-- Opening Marker --
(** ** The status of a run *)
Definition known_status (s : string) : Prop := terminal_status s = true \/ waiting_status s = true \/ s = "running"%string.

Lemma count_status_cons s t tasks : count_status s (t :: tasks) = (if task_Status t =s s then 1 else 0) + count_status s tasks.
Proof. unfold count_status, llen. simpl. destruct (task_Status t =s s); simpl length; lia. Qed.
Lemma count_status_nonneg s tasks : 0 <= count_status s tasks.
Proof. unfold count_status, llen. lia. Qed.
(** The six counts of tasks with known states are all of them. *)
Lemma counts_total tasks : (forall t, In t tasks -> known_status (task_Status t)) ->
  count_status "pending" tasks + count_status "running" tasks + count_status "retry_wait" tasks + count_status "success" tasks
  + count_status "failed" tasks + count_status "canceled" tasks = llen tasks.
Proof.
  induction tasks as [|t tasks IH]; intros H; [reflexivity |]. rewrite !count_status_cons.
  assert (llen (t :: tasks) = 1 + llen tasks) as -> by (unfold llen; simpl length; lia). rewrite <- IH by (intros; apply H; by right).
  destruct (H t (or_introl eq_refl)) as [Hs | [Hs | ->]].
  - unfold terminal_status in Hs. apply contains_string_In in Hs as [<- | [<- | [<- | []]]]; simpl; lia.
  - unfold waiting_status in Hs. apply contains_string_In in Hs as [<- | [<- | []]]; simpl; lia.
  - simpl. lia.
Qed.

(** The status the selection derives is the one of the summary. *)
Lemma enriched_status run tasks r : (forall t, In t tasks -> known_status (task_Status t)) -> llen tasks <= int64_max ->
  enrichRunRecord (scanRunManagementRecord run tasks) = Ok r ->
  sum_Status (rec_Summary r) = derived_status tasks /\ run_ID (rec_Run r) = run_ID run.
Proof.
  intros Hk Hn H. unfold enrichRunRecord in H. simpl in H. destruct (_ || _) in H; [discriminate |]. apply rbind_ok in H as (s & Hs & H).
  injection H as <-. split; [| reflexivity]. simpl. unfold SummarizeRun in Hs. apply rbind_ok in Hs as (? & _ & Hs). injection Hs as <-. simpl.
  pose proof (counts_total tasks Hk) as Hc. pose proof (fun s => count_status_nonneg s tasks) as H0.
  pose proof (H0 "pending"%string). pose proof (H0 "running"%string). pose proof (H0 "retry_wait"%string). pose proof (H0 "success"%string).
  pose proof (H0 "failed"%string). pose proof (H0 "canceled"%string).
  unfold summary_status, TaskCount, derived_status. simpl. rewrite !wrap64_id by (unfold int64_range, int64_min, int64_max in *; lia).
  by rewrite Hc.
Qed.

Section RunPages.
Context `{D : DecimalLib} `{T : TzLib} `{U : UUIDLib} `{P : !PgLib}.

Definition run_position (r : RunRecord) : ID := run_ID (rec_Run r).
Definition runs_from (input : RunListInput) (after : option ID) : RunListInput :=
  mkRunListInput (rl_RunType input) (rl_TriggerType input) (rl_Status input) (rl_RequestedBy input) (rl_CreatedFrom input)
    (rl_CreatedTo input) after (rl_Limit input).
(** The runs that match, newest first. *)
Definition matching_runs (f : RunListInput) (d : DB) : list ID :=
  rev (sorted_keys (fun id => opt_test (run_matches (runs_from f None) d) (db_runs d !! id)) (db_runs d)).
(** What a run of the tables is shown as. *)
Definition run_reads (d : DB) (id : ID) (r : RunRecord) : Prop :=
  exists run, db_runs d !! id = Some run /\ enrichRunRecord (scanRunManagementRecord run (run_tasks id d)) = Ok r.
-- Closing Marker --
◆ WHAT THE TASK REQUIRES ◆
Looking at the entries above, find how many lines include the word "unfold" and write that number alone.

◆ WRITTEN ANSWER ◆
8